» **EXERCISE BRIEF**:
Starting at the line with "#[global] Instance result_ret" and going on through the line with "the canonical hash", reproduce each line in the records below exactly and nothing more.

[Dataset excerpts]
# # # #

(** Every early return of the handler is an error response. *)
Lemma admission_respond_error (resp : Response) :
  admission db req now = respond resp → ∃ r, resp = Error r.
Proof.
  destruct (admission_body_cases db req now) as [(n & fp & Hwf)|[H|[H|H]]];
    try (rewrite H; unfold respond; intros ?; simplify_eq; by eexists).
  rewrite (admission_well_formed db req now n fp Hwf). unfold respond, continue.
  intros H. repeat case_match; simplify_eq; by eexists.
Qed.

(** The two outcomes of a submission. *)
Lemma POST_cases :
  (∃ r, POST db req now = (Error r, db)) ∨
  (∃ n fp i poll,
     well_formed_body req n fp ∧
     polls db !! params_id req = Some poll ∧
     Js.ge_length n (length (options poll)) = false ∧
     existingVoteByFingerprint db (params_id req) fp = None ∧
     recentVotesByIp db (params_id req) (ipAddressOf (headers req)) now = None ∧
     Js.integer_part n = Some i ∧
     POST db req now =
       (Success (tally (length (options poll))
                       (votesOf {| polls := polls db;
                                   votes := votes db ++ [new_vote req i fp now] |}
                                (params_id req)))
                (length (votesOf {| polls := polls db;
                                    votes := votes db ++ [new_vote req i fp now] |}
                                 (params_id req))),
        {| polls := polls db; votes := votes db ++ [new_vote req i fp now] |})).
Proof.
  destruct (admission db req now) as [resp|[poll v]] eqn:Hadmit.
  - left. destruct (admission_respond_error resp Hadmit) as [r ->].
    exists r. by apply POST_respond.
  - right. destruct (admission_continue_inv _ _ _ _ _ Hadmit)
      as (n & fp & i & Hwf & Hpoll & Hge & Hdup & Hrate & Hint & ->).
    exists n, fp, i, poll. repeat (split; [done|]). by apply POST_continue.
Qed.

End Submit.
(** Button "Ja, löschen" (lines 246-251). *)
Definition delete_student_click (student_id : string) : M unit :=
  d ← get_data;
  _ ← dict_getitem d student_id;
  set_data (delete student_id d);;
  set_selected_student None;;
  d ← get_data;
  save_data d;;
  st_success "Schüler gelöscht";;
  st_rerun.

(** [str.lower] on strings of ASCII characters, and [repr] on the floats
    that are whole numbers below 10^16, on NaN and on the infinities: what
    stands for the parameters [str_lower] and [float_repr] in the worked
    examples. *)
Definition ascii_lower (c : ascii) : ascii :=
  let n := nat_of_ascii c in
  if (65 <=? n)%nat && (n <=? 90)%nat then ascii_of_nat (n + 32) else c.

Definition lower_ascii (s : string) : string := string_map ascii_lower s.

Definition repr_whole (x : float) : string :=
  match Prim2SF x with
  | S754_nan => "nan"
  | S754_infinity negative => if negative then "-inf" else "inf"
  | S754_zero negative => if negative then "-0.0" else "0.0"
  | S754_finite negative m e =>
      (if negative then "-" else "") +:+ pretty (Z.shiftl (Zpos m) e) +:+ ".0"
  end.

Section Script.
(** [s.lower()], and [repr(x)] of a float. *)
Variable str_lower : string -> string.
Variable float_repr : float -> string.

(** [str(v)], also what an f-string makes of [v]. *)
Definition py_str (v : pyval) : string :=
  match v with
  | PyStr s => s
  | PyInt n => pretty n
  | PyFloat x => float_repr x
  | PyBool b => if b then "True" else "False"
  end.

(** The receiver of a method of [str]: a value of another type does not
    have the method. *)
Definition str_receiver (attribute : string) (v : pyval) : result string :=
  match v with
  | PyStr s => Ok s
  | _ => Raise (AttributeError (py_type_name v) attribute)
  end.

(** Line 263: the subject key of the add-subject form. *)
Definition subject_key_of_input (new_subject : string) : string :=
  replace_space_underscore (str_lower (strip new_subject)).

(** Button "Fach hinzufügen" (lines 262-270). *)
Definition add_subject_click (student_id new_subject : string) : M unit :=
  if decide (strip new_subject = "") then mret tt
  else
    d ← get_data;
    student ← dict_getitem d student_id;
    let subjects := stud_subjects student in
    let subj_key := subject_key_of_input new_subject in
    (match subjects !! subj_key with
     | None =>
         set_data (<[student_id :=
                     mkStudent (stud_name student) (stud_class student)
                       (<[subj_key := mkSubject (strip new_subject) []]> subjects)]> d);;
         d ← get_data;
         save_data d;;
         st_success ("Fach '" +:+ new_subject +:+ "' hinzugefügt")
     | Some _ =>
         st_warning "Fach existiert bereits"
     end);;
    st_rerun.

(** Replacing the subject mapping of a student ([subjects] is the dict
    inside [data[student_id]], so a change of it is a change of [data]). *)
Definition set_subjects (student_id : string) (subjects : dict Subject) : M unit :=
  d ← get_data;
  student ← dict_getitem d student_id;
  set_data (<[student_id := mkStudent (stud_name student) (stud_class student) subjects]> d).

(** Replacing the grade list of a subject. *)
Definition set_grades (student_id subj_key : string) (grades : list float) : M unit :=
  d ← get_data;
  student ← dict_getitem d student_id;
  subj ← dict_getitem (stud_subjects student) subj_key;
  set_subjects student_id
    (<[subj_key := mkSubject (subj_name subj) grades]> (stud_subjects student)).
(** * rag-backend: retrieval, citation and grounding pipeline

    A shallow embedding of the Python backend ([storage.py], [rag.py],
    [bedrock_llm.py], [main.py]) together with the properties its
    specification states about it.

    Conventions of the embedding:
    - a Python [str] is a list of Unicode code points ([list N]), so that
      [len], slicing and the one-character ellipsis behave as in Python;
    - a Python [int] is a [Z];
    - a [dict] with free keys (document metadata) is a [gmap]; a [dict] with
      a fixed set of keys (a paper record, a citation) is a record;
    - a call that may raise returns a [result];
    - the external capabilities (PDF loader, text splitter, embeddings and
      FAISS index, Bedrock client) are the fields of type classes. *)

From Stdlib Require Import ZArith String Ascii DecimalString DecimalPos DecimalZ.
From stdpp Require Import gmap list sorting.

Local Open Scope Z_scope.

(* ===================================================================== *)
(** ** Python values *)
(* ===================================================================== *)

Module Py.

(** A Python string: a sequence of code points. *)
Abbreviation str := (list N).

(** ASCII literal to Python string. *)
Fixpoint u (s : string) : str :=
  match s with
  | EmptyString => []
  | String a s' => N_of_ascii a :: u s'
  end.
Arguments u s%_string.

(** The newline and the double quote. *)
Definition nl : str := [10%N].
Definition dq : str := [34%N].

(** The values found in metadata dictionaries and citation records. *)
Inductive value :=
  | VNone
  | VInt (z : Z)
  | VStr (s : str).

#[global] Instance value_eq_dec : EqDecision value.
Proof. solve_decision. Defined.

(** Exceptions carry the name of the operation that raised. *)
Inductive exn :=
  | Exception (what : str).

Inductive result (A : Type) :=
  | Ok (a : A)
  | Raise (e : exn).
Arguments Ok {A} a.
Arguments Raise {A} e.

(** Sequencing: the first exception raised ends the computation. *)
#[global] Instance result_bind : MBind result := fun A B k r =>
  match r with
  | Ok a => k a
  | Raise e => Raise e
  end.

#[global] Instance result_ret : MRet result := fun A a => Ok a.

(** [str(i)] for an integer. *)
Definition str_of_int (z : Z) : str := u (NilZero.string_of_int (Z.to_int z)).

(** [str(v)], as an f-string renders a value. *)
Definition format_value (v : value) : str :=
  match v with
  | VNone => u "None"
  | VInt z => str_of_int z
  | VStr s => s
  end.

(** [f"{i:05d}"] for a non-negative [i]: zero-padded to width five. *)
Definition format_05d (i : nat) : str :=
  let d := str_of_int (Z.of_nat i) in
  replicate (5 - length d) 48%N ++ d.

(** Truthiness: [None], [0] and the empty string are falsy. *)
Definition truthy (v : value) : bool :=
  match v with
  | VNone => false
  | VInt z => negb (z =? 0)
  | VStr s => negb (bool_decide (s = []))
  end.
(** * A proof-of-work ledger: blocks, transactions, canonical hashing and mining

    Shallow embedding of [block.py]: the value model of the records it builds,
    the canonical hash [get_hash] (JSON text with sorted keys, then SHA-256),
    [Amount], [Transaction], [Block], the persistence pair [to_db]/[from_db],
    [Node.process_txns] with its mining loop, and [validate_hash]. *)

From Stdlib Require Import String Ascii ZArith List Bool Lia Arith.
From Stdlib Require Import Permutation Sorted SpecFloat.
From Stdlib Require Import DecimalString DecimalFacts DecimalPos DecimalZ.
Import ListNotations.

Local Open Scope string_scope.
Local Open Scope list_scope.
Local Open Scope Z_scope.

(** ** SHA-256 ([hashlib.sha256]), on 32-bit words written as [Z] *)

Module SHA256.

Definition w32 (x : Z) : Z := Z.land x 4294967295.
Definition add32 (x y : Z) : Z := w32 (x + y).
Definition rotr (n x : Z) : Z :=
  w32 (Z.lor (Z.shiftr x n) (Z.shiftl x (32 - n))).
Definition not32 (x : Z) : Z := Z.lxor x 4294967295.

Definition Ch (x y z : Z) : Z := Z.lxor (Z.land x y) (Z.land (not32 x) z).
Definition Maj (x y z : Z) : Z :=
  Z.lxor (Z.lxor (Z.land x y) (Z.land x z)) (Z.land y z).
Definition Sigma0 (x : Z) : Z := Z.lxor (Z.lxor (rotr 2 x) (rotr 13 x)) (rotr 22 x).
Definition Sigma1 (x : Z) : Z := Z.lxor (Z.lxor (rotr 6 x) (rotr 11 x)) (rotr 25 x).
Definition sigma0 (x : Z) : Z := Z.lxor (Z.lxor (rotr 7 x) (rotr 18 x)) (Z.shiftr x 3).
Definition sigma1 (x : Z) : Z := Z.lxor (Z.lxor (rotr 17 x) (rotr 19 x)) (Z.shiftr x 10).

(** The round constants: the first 32 bits of the fractional parts of the
    cube roots of the first 64 primes. *)
Definition K : list Z :=
  [
    1116352408; 1899447441; 3049323471; 3921009573; 961987163; 1508970993;
    2453635748; 2870763221; 3624381080; 310598401; 607225278; 1426881987;
    1925078388; 2162078206; 2614888103; 3248222580; 3835390401; 4022224774;
    264347078; 604807628; 770255983; 1249150122; 1555081692; 1996064986;
    2554220882; 2821834349; 2952996808; 3210313671; 3336571891; 3584528711;
    113926993; 338241895; 666307205; 773529912; 1294757372; 1396182291;
    1695183700; 1986661051; 2177026350; 2456956037; 2730485921; 2820302411;
    3259730800; 3345764771; 3516065817; 3600352804; 4094571909; 275423344;
    430227734; 506948616; 659060556; 883997877; 958139571; 1322822218;
    1537002063; 1747873779; 1955562222; 2024104815; 2227730452; 2361852424;
    2428436474; 2756734187; 3204031479; 3329325298
  ].

(** The eight working words. *)
Record state := St { sa : Z; sb : Z; sc : Z; sd : Z; se : Z; sf : Z; sg : Z; sh : Z }.

(** The initial words: the first 32 bits of the fractional parts of the
    square roots of the first 8 primes. *)
Definition H0 : state :=
  St 1779033703 3144134277 1013904242 2773480762
     1359893119 2600822924 528734635 1541459225.

(** Padding: the byte 0x80, zeros up to 56 mod 64, the bit length on 8 bytes. *)
Definition be_bytes (n : nat) (x : Z) : list Z :=
  map (fun i => Z.land (Z.shiftr x (8 * Z.of_nat i)) 255) (rev (seq 0 n)).

Definition pad (msg : list Z) : list Z :=
  let len := Z.of_nat (length msg) in
  msg ++ [128] ++ repeat 0 (Z.to_nat ((55 - len) mod 64)) ++ be_bytes 8 (8 * len).

Fixpoint be_words (bs : list Z) : list Z :=
  match bs with
  | b0 :: b1 :: b2 :: b3 :: rest =>
      (Z.shiftl b0 24 + Z.shiftl b1 16 + Z.shiftl b2 8 + b3) :: be_words rest
  | _ => []
  end.

(** Message schedule; [rw] holds W[t-1], W[t-2], ... (latest first). *)
Fixpoint schedule (n : nat) (rw : list Z) : list Z :=
  match n with
  | O => rw
  | S n' =>
      let w := add32 (add32 (sigma1 (nth 1 rw 0)) (nth 6 rw 0))
                     (add32 (sigma0 (nth 14 rw 0)) (nth 15 rw 0)) in
      schedule n' (w :: rw)
  end.

Definition round (s : state) (kw : Z * Z) : state :=
  let t1 := add32 (add32 (add32 (sh s) (Sigma1 (se s))) (Ch (se s) (sf s) (sg s)))
                  (add32 (fst kw) (snd kw)) in
  let t2 := add32 (Sigma0 (sa s)) (Maj (sa s) (sb s) (sc s)) in
  St (add32 t1 t2) (sa s) (sb s) (sc s) (add32 (sd s) t1) (se s) (sf s) (sg s).

Definition compress (h : state) (block : list Z) : state :=
  let w := rev (schedule 48 (rev (be_words block))) in
  let s := fold_left round (combine K w) h in
  St (add32 (sa h) (sa s)) (add32 (sb h) (sb s)) (add32 (sc h) (sc s)) (add32 (sd h) (sd s))
     (add32 (se h) (se s)) (add32 (sf h) (sf s)) (add32 (sg h) (sg s)) (add32 (sh h) (sh s)).

Fixpoint blocks (n : nat) (h : state) (bs : list Z) : state :=
  match n with
  | O => h
  | S n' =>
      match bs with
      | [] => h
      | _ => blocks n' (compress h (firstn 64 bs)) (skipn 64 bs)
      end
  end.

Definition digest (msg : list Z) : state :=
  let p := pad msg in blocks (length p) H0 p.

(** [hexdigest]: eight words, eight lowercase hex digits each. *)
Definition hex_digit (n : Z) : ascii :=
  match n with
  | 0 => "0" | 1 => "1" | 2 => "2" | 3 => "3" | 4 => "4" | 5 => "5" | 6 => "6" | 7 => "7"
  | 8 => "8" | 9 => "9" | 10 => "a" | 11 => "b" | 12 => "c" | 13 => "d" | 14 => "e" | _ => "f"
  end%char.

Definition hex_word (x : Z) : list ascii :=
  map (fun i => hex_digit (Z.land (Z.shiftr x (4 * Z.of_nat i)) 15)) (rev (seq 0 8)).

Definition words (s : state) : list Z :=
  [sa s; sb s; sc s; sd s; se s; sf s; sg s; sh s].

Definition hexdigest (msg : list Z) : string :=
  string_of_list_ascii (concat (map hex_word (words (digest msg)))).

End SHA256.


(** ** Python values

    The scalars the records carry: [None], [bool], [int], [float], [str].
    A [float] is a binary64 value in the standard library's [spec_float];
    a [str] is a sequence of code points below 256. *)

Inductive atom :=
| ANone
| ABool (b : bool)
| AInt (z : Z)
| AFloat (f : spec_float)
| AStr (s : string).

# # # #

» **ANSWER TO THE EXERCISE**:
#[global] Instance result_ret : MRet result := fun A a => Ok a.

(** [str(i)] for an integer. *)
Definition str_of_int (z : Z) : str := u (NilZero.string_of_int (Z.to_int z)).

(** [str(v)], as an f-string renders a value. *)
Definition format_value (v : value) : str :=
  match v with
  | VNone => u "None"
  | VInt z => str_of_int z
  | VStr s => s
  end.

(** [f"{i:05d}"] for a non-negative [i]: zero-padded to width five. *)
Definition format_05d (i : nat) : str :=
  let d := str_of_int (Z.of_nat i) in
  replicate (5 - length d) 48%N ++ d.

(** Truthiness: [None], [0] and the empty string are falsy. *)
Definition truthy (v : value) : bool :=
  match v with
  | VNone => false
  | VInt z => negb (z =? 0)
  | VStr s => negb (bool_decide (s = []))
  end.
(** * A proof-of-work ledger: blocks, transactions, canonical hashing and mining

    Shallow embedding of [block.py]: the value model of the records it builds,
    the canonical hash [get_hash] (JSON text with sorted keys, then SHA-256),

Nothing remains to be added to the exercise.